(Beginning of EXCERPTED DATA)
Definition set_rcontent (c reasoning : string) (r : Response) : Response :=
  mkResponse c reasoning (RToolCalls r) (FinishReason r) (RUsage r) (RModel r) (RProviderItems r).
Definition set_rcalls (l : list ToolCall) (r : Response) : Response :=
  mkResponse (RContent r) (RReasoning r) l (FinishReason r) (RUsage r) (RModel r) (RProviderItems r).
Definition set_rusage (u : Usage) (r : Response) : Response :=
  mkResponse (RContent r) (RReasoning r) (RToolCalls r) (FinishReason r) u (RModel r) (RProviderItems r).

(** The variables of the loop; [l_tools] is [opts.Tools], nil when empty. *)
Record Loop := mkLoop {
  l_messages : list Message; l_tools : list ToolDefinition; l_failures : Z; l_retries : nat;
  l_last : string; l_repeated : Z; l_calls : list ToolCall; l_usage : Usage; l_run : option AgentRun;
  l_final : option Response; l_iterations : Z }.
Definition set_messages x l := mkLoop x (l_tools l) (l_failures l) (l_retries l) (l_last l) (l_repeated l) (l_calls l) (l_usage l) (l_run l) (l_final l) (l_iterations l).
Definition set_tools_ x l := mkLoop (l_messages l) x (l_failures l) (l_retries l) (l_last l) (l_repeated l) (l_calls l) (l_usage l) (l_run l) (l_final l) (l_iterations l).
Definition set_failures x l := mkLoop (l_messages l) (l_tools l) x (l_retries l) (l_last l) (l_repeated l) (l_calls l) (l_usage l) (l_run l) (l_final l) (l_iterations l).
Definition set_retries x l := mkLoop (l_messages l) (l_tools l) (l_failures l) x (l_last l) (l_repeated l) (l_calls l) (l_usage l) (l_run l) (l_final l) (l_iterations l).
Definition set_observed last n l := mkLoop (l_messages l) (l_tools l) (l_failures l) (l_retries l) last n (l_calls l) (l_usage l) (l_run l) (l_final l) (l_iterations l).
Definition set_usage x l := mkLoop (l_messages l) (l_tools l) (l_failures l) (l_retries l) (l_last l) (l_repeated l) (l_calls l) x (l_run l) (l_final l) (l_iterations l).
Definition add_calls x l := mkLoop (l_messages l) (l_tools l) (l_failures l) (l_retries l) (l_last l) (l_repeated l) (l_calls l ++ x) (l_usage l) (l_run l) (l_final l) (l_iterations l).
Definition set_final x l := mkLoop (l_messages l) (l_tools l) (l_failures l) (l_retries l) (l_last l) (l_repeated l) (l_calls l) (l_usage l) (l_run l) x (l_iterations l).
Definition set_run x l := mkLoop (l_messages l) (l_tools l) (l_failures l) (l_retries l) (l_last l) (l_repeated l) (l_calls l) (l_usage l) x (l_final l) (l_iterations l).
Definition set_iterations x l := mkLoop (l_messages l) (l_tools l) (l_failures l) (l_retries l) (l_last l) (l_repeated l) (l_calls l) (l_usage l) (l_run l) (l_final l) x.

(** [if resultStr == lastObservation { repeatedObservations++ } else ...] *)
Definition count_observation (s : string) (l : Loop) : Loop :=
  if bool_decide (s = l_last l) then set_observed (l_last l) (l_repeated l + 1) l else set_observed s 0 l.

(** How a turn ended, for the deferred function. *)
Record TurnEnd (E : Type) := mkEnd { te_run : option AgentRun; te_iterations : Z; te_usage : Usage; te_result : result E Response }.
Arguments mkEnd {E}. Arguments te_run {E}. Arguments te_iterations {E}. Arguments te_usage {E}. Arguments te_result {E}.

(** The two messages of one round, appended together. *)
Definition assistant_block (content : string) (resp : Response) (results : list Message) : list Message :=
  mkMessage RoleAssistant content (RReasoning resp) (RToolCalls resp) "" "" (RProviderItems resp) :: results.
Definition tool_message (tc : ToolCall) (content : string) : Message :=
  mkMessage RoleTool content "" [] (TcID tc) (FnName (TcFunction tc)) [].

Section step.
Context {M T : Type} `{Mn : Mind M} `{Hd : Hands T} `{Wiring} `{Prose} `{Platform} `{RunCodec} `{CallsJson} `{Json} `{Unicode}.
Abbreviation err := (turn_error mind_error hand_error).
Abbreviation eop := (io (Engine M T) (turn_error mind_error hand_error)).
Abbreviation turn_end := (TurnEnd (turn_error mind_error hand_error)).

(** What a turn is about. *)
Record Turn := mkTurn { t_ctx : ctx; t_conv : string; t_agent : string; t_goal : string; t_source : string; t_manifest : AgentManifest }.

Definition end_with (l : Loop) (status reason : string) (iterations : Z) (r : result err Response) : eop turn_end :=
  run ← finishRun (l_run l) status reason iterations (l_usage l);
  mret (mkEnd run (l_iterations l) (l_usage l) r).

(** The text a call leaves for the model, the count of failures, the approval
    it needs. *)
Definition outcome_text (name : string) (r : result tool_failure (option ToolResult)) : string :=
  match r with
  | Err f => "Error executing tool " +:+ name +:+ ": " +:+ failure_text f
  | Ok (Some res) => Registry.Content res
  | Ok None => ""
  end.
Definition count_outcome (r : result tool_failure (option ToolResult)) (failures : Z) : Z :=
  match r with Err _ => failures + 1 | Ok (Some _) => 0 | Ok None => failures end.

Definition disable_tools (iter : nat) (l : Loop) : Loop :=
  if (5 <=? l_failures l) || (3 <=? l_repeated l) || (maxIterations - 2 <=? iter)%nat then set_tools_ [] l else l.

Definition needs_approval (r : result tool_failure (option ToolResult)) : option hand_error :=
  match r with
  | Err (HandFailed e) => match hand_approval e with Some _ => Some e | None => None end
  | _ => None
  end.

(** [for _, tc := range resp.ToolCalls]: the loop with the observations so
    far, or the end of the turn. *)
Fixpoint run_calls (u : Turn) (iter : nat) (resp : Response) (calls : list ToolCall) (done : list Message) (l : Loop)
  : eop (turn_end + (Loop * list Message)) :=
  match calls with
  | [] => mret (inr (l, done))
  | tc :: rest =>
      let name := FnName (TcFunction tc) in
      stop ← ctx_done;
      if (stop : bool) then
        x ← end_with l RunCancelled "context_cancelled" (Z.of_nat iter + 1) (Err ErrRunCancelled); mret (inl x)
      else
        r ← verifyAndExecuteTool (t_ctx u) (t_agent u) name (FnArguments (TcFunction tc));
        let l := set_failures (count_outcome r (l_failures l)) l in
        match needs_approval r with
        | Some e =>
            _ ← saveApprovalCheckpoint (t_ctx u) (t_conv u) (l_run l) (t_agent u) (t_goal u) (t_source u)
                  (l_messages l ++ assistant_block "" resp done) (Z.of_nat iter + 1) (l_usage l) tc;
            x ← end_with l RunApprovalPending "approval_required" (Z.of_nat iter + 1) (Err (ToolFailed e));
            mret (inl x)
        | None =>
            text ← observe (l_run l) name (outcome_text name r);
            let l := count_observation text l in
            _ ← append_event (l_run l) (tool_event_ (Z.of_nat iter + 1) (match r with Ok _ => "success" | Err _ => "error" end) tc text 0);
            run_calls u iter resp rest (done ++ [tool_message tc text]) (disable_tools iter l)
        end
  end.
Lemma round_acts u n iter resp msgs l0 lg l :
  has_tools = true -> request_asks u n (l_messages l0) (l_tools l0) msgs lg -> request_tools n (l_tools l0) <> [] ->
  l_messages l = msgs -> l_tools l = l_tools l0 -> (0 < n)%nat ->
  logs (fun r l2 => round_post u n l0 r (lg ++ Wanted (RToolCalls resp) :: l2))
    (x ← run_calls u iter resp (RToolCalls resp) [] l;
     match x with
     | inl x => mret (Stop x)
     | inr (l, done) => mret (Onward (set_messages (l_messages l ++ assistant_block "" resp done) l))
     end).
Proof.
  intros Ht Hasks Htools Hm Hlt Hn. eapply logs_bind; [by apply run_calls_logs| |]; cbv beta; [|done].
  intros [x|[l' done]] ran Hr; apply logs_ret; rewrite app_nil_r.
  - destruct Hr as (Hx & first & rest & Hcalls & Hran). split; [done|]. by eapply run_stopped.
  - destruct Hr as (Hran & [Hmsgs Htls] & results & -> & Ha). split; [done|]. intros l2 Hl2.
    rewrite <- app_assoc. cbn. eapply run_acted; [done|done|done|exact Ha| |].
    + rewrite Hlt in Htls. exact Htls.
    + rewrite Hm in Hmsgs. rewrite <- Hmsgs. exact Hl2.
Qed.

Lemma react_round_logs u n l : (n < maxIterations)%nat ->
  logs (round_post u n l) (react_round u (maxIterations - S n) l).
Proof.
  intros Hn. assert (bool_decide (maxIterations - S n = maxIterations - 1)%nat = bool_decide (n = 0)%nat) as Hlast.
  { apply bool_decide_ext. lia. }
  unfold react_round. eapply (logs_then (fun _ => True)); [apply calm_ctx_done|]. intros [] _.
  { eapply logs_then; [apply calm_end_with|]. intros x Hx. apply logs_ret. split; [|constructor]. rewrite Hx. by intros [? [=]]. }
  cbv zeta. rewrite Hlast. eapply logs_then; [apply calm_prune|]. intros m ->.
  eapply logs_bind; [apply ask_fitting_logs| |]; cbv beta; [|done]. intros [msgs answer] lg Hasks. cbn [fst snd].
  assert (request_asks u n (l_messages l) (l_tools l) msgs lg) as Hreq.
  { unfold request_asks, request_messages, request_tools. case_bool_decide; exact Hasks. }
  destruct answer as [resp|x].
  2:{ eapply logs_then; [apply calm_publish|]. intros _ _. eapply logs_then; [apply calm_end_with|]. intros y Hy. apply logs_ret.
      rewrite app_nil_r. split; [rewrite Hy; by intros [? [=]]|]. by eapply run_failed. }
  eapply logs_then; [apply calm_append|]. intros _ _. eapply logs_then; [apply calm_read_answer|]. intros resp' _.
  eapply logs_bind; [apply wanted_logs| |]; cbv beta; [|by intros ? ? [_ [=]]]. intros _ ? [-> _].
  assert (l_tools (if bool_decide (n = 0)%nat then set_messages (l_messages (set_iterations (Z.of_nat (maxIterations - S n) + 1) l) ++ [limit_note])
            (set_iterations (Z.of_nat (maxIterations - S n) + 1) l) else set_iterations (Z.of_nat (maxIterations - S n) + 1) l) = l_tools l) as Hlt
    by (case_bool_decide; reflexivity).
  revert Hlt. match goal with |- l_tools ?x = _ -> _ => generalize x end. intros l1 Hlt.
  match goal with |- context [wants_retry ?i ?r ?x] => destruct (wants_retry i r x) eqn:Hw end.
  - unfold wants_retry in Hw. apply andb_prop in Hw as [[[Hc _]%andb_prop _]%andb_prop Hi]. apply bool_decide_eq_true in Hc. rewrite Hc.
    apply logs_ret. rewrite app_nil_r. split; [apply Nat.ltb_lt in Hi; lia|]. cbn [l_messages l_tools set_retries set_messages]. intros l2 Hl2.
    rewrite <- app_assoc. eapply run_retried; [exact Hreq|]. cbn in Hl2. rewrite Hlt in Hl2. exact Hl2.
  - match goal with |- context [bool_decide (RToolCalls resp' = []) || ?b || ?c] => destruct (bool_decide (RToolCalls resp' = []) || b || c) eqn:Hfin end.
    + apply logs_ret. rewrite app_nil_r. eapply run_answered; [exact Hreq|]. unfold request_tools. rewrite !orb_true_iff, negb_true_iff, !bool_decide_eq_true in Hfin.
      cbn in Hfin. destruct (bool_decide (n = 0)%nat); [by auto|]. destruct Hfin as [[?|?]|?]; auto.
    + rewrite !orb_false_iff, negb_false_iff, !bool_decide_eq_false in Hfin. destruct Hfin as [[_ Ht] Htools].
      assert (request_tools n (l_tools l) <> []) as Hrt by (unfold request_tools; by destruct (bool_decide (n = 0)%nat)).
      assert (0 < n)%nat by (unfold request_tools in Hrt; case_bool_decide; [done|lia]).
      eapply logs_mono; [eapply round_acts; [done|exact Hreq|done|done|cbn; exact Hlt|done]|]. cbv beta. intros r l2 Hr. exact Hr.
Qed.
(End of EXCERPTED DATA)
## YOUR OBJECTIVE
Go over the records above line by line and count those holding the word "option". Reply only with the number.

## ANSWER FOR THIS EXERCISE
6